WHAT IS REQUIRED:
Where in the listing does the string "Stdlib" appear? Copy every line that holds it.

PROVIDED RECORDS:
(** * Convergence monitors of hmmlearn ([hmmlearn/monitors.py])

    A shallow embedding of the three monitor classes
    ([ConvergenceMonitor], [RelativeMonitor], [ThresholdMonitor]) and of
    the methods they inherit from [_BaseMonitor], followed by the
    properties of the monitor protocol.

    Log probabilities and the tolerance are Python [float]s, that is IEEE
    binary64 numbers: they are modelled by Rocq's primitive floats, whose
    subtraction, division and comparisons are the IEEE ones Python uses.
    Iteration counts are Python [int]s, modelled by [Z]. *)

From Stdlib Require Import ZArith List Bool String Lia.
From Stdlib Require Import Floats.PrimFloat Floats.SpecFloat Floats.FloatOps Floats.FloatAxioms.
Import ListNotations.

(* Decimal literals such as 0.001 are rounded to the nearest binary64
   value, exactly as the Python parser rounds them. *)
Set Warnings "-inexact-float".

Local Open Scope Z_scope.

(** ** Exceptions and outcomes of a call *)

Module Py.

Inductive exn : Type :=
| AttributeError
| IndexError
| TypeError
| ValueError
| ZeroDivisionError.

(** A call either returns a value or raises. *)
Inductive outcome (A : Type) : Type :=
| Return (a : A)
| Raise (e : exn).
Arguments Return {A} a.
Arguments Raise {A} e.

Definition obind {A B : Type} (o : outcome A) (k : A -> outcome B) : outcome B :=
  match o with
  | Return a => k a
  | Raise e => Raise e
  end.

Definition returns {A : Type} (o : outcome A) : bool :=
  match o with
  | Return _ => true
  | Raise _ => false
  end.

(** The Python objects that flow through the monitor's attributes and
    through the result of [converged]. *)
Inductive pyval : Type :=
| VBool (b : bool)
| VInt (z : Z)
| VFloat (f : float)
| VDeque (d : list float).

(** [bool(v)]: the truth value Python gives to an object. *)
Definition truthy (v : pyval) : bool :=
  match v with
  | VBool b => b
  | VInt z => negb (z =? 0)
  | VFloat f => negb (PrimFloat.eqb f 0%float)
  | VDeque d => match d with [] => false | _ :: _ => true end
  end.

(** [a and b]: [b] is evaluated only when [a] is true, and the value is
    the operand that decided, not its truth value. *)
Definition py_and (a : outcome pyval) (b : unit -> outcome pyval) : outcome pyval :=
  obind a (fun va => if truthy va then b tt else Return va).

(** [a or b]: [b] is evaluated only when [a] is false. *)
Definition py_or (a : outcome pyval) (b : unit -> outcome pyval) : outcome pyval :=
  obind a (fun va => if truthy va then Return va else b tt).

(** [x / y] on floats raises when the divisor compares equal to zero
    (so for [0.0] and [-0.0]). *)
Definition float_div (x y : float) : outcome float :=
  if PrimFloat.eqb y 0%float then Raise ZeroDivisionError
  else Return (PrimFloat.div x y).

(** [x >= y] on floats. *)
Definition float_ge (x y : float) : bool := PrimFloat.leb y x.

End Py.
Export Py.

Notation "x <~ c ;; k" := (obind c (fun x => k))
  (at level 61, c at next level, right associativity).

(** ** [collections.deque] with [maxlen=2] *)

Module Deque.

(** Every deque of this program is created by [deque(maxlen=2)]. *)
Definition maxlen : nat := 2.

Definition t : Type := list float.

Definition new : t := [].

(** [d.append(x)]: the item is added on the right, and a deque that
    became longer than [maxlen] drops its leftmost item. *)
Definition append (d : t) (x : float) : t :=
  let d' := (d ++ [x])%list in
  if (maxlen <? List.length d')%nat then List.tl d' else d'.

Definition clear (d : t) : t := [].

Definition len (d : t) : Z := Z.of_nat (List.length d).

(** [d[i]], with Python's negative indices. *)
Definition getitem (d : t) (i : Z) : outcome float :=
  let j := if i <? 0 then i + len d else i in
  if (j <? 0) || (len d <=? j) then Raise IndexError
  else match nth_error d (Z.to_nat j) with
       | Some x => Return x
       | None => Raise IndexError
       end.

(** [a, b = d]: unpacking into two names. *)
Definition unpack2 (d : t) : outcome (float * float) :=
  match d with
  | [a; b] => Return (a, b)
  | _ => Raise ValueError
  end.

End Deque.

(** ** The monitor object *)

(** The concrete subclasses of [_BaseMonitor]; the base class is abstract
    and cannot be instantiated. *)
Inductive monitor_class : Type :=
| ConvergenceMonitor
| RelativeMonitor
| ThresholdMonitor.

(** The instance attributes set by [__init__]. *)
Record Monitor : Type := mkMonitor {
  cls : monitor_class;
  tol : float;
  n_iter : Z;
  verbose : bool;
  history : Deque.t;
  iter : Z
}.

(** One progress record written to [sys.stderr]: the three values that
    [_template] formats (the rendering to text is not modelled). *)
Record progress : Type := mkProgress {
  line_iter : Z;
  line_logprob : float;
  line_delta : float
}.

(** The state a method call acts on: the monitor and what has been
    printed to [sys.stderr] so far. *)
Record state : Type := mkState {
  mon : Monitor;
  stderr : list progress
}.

RESPONSE FOR THIS EXERCISE:
From Stdlib Require Import ZArith List Bool String Lia.
From Stdlib Require Import Floats.PrimFloat Floats.SpecFloat Floats.FloatOps Floats.FloatAxioms.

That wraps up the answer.